> Exercise details
Please quote exactly the lines below from the line containing "mem_log m (l" to the line containing "(** Programs that keep the invariant. *)", both lines included, and nothing else.

Items listed in a dataset
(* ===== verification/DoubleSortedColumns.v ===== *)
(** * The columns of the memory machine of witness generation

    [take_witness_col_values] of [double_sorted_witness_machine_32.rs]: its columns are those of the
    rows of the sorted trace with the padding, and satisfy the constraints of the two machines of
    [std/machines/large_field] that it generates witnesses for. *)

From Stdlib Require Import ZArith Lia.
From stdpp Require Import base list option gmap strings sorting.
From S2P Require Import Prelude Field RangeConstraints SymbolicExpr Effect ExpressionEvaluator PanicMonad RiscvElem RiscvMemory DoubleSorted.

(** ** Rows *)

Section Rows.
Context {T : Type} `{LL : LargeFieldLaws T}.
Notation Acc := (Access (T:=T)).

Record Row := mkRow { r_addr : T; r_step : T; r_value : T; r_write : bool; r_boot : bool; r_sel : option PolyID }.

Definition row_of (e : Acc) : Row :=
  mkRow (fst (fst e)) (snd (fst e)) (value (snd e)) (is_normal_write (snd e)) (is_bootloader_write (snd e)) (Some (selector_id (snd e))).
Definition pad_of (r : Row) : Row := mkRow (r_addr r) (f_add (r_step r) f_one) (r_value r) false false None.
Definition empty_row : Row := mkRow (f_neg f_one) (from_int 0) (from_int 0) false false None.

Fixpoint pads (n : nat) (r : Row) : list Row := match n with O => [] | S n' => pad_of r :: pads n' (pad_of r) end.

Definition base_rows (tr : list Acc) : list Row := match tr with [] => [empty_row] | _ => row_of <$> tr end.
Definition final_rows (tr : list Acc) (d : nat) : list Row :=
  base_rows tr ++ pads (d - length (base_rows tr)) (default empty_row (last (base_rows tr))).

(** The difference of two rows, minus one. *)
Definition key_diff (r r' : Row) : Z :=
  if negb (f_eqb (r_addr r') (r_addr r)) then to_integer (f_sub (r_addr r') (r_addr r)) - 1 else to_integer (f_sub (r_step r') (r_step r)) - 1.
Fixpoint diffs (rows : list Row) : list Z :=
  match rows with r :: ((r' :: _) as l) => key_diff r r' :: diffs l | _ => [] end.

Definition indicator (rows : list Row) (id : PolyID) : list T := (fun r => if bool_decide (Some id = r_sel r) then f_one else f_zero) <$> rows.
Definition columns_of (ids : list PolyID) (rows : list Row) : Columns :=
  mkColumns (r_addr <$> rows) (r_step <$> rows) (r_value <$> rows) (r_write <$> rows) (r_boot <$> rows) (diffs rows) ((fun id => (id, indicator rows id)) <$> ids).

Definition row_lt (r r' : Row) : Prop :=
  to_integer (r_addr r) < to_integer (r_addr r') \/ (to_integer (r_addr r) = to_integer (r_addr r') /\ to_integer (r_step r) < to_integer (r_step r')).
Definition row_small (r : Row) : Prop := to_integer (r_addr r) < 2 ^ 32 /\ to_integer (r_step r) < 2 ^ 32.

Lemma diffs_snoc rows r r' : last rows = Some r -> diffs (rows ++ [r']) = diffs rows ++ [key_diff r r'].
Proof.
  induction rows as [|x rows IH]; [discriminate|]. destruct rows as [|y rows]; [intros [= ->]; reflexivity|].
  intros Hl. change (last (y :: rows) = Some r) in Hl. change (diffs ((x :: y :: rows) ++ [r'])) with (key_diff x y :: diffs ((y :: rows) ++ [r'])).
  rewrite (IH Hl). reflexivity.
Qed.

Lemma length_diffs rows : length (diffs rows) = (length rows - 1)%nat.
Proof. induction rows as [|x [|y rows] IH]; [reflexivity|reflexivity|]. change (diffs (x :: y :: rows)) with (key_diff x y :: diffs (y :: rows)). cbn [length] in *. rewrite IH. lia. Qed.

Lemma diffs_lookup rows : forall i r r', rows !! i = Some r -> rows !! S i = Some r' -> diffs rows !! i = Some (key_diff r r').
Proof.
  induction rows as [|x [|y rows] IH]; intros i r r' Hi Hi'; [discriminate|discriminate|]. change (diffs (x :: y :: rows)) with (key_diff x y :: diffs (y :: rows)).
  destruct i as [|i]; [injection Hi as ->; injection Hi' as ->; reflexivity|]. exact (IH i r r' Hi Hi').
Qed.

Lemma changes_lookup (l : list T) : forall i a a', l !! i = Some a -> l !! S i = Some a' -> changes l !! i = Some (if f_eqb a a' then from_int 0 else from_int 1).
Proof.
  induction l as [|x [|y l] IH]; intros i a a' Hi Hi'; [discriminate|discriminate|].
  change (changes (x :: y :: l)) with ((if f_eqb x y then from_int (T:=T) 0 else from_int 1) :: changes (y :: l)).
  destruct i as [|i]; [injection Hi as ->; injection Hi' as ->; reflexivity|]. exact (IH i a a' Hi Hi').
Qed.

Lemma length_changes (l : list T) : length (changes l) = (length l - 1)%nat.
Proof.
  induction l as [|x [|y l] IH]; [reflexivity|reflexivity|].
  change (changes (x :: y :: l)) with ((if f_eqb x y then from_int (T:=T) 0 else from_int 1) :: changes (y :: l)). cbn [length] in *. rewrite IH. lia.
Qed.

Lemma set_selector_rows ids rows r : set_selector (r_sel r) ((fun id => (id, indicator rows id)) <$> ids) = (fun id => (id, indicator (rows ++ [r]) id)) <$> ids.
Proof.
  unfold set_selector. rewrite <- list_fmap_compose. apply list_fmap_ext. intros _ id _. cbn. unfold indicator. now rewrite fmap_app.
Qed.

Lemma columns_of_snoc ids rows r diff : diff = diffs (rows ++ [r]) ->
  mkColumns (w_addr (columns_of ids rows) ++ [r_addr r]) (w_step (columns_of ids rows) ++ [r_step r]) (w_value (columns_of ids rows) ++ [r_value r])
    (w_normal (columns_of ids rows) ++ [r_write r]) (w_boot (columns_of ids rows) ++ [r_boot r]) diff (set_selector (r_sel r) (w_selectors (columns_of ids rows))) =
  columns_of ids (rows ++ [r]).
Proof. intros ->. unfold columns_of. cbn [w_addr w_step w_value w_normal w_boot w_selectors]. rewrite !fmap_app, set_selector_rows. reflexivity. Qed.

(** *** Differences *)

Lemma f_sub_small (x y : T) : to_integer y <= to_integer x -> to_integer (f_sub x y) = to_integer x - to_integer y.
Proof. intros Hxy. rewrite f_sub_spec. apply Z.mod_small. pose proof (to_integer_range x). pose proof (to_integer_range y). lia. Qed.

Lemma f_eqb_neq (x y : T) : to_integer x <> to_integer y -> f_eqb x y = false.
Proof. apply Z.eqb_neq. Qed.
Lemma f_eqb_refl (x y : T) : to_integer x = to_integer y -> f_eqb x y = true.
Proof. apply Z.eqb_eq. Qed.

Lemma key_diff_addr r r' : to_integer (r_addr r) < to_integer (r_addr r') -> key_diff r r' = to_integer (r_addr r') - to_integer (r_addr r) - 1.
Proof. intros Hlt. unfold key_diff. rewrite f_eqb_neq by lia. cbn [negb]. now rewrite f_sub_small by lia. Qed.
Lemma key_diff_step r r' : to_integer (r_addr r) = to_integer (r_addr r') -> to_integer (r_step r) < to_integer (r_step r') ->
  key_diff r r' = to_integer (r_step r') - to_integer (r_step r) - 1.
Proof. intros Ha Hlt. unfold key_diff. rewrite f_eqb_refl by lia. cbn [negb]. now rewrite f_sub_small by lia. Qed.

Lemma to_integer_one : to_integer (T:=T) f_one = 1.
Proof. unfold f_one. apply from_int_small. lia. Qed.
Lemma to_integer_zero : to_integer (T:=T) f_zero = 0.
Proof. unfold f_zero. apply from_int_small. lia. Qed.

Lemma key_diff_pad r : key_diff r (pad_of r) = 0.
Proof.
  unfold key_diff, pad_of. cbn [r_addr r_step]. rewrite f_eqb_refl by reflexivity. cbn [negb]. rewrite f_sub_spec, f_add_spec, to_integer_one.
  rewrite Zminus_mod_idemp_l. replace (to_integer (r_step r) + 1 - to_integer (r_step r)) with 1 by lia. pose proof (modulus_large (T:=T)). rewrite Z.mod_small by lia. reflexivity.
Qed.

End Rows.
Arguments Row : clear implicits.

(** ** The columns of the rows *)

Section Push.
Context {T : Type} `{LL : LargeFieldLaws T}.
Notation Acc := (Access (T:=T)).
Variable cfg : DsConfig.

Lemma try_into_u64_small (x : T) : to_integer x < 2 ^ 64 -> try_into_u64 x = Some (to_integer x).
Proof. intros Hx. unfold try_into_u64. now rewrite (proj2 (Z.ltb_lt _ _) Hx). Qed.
---
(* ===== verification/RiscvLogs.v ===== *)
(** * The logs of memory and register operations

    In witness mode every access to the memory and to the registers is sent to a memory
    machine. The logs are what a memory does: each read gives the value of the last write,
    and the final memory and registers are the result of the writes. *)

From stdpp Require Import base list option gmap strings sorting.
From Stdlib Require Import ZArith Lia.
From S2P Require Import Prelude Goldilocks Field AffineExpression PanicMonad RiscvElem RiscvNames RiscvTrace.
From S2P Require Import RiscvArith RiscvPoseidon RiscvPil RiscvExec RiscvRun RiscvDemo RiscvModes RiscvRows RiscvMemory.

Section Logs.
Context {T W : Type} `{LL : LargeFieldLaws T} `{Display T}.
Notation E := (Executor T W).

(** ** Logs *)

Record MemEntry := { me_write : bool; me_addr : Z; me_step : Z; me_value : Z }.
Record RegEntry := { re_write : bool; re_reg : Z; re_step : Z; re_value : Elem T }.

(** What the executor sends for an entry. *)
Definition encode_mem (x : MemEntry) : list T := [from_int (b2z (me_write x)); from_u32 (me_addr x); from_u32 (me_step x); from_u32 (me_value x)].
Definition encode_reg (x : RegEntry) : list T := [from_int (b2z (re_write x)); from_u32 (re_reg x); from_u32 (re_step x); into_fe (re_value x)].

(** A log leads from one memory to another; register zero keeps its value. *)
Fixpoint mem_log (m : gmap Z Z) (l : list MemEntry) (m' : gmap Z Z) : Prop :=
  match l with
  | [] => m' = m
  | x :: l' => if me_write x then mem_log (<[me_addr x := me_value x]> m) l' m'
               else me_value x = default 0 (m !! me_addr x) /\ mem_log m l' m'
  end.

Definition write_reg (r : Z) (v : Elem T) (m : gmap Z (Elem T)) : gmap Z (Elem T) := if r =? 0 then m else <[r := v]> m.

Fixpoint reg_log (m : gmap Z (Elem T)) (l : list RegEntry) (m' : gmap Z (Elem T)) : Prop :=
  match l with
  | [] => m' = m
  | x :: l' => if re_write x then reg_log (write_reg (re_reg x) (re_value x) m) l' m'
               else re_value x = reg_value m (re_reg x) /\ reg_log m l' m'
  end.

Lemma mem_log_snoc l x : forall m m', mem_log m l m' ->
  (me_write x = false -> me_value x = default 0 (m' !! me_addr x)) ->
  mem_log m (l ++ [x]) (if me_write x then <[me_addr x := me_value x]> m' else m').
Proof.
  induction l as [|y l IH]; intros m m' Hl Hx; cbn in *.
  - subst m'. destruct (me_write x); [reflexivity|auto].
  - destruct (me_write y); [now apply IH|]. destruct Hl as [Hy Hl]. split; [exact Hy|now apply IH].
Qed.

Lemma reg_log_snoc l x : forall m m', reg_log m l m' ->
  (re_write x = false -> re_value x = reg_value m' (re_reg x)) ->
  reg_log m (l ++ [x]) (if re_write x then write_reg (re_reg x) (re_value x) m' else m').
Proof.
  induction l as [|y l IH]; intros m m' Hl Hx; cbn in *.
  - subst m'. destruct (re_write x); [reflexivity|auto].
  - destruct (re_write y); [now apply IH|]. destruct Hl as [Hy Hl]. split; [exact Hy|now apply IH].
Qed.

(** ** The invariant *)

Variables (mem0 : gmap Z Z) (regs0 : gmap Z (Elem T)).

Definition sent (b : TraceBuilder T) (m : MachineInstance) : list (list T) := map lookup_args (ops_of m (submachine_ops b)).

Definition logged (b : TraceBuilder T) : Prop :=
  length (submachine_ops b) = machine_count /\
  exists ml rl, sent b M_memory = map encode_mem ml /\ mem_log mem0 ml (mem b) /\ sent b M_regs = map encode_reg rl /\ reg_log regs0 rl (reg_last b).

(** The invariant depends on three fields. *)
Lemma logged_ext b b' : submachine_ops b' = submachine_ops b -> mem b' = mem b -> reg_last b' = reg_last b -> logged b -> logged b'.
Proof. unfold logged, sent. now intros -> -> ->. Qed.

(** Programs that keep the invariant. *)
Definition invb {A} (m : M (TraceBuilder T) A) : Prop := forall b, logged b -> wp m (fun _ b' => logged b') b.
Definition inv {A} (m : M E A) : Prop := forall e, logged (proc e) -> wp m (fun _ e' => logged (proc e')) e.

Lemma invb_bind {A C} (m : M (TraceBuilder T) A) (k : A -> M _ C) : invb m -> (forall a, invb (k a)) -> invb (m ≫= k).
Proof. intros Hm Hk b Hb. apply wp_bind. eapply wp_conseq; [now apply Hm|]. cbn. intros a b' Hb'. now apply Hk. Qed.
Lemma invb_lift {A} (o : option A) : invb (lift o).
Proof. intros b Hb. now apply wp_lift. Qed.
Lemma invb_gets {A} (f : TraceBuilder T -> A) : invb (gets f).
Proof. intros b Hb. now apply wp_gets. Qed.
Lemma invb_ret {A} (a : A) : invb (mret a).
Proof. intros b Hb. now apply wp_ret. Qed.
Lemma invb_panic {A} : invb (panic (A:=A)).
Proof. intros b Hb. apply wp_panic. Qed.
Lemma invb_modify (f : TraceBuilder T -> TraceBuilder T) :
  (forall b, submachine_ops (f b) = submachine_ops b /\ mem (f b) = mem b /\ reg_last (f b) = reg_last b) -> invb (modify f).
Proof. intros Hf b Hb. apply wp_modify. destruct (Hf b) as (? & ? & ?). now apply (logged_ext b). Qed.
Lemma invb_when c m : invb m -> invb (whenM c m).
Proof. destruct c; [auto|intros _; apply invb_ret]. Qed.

> Result for this task
  mem_log m (l ++ [x]) (if me_write x then <[me_addr x := me_value x]> m' else m').
Proof.
  induction l as [|y l IH]; intros m m' Hl Hx; cbn in *.
  - subst m'. destruct (me_write x); [reflexivity|auto].
  - destruct (me_write y); [now apply IH|]. destruct Hl as [Hy Hl]. split; [exact Hy|now apply IH].
Qed.

Lemma reg_log_snoc l x : forall m m', reg_log m l m' ->
  (re_write x = false -> re_value x = reg_value m' (re_reg x)) ->
  reg_log m (l ++ [x]) (if re_write x then write_reg (re_reg x) (re_value x) m' else m').
Proof.
  induction l as [|y l IH]; intros m m' Hl Hx; cbn in *.
  - subst m'. destruct (re_write x); [reflexivity|auto].
  - destruct (re_write y); [now apply IH|]. destruct Hl as [Hy Hl]. split; [exact Hy|now apply IH].
Qed.

(** ** The invariant *)

Variables (mem0 : gmap Z Z) (regs0 : gmap Z (Elem T)).

Definition sent (b : TraceBuilder T) (m : MachineInstance) : list (list T) := map lookup_args (ops_of m (submachine_ops b)).

Definition logged (b : TraceBuilder T) : Prop :=
  length (submachine_ops b) = machine_count /\
  exists ml rl, sent b M_memory = map encode_mem ml /\ mem_log mem0 ml (mem b) /\ sent b M_regs = map encode_reg rl /\ reg_log regs0 rl (reg_last b).

(** The invariant depends on three fields. *)
Lemma logged_ext b b' : submachine_ops b' = submachine_ops b -> mem b' = mem b -> reg_last b' = reg_last b -> logged b -> logged b'.
Proof. unfold logged, sent. now intros -> -> ->. Qed.

(** Programs that keep the invariant. *)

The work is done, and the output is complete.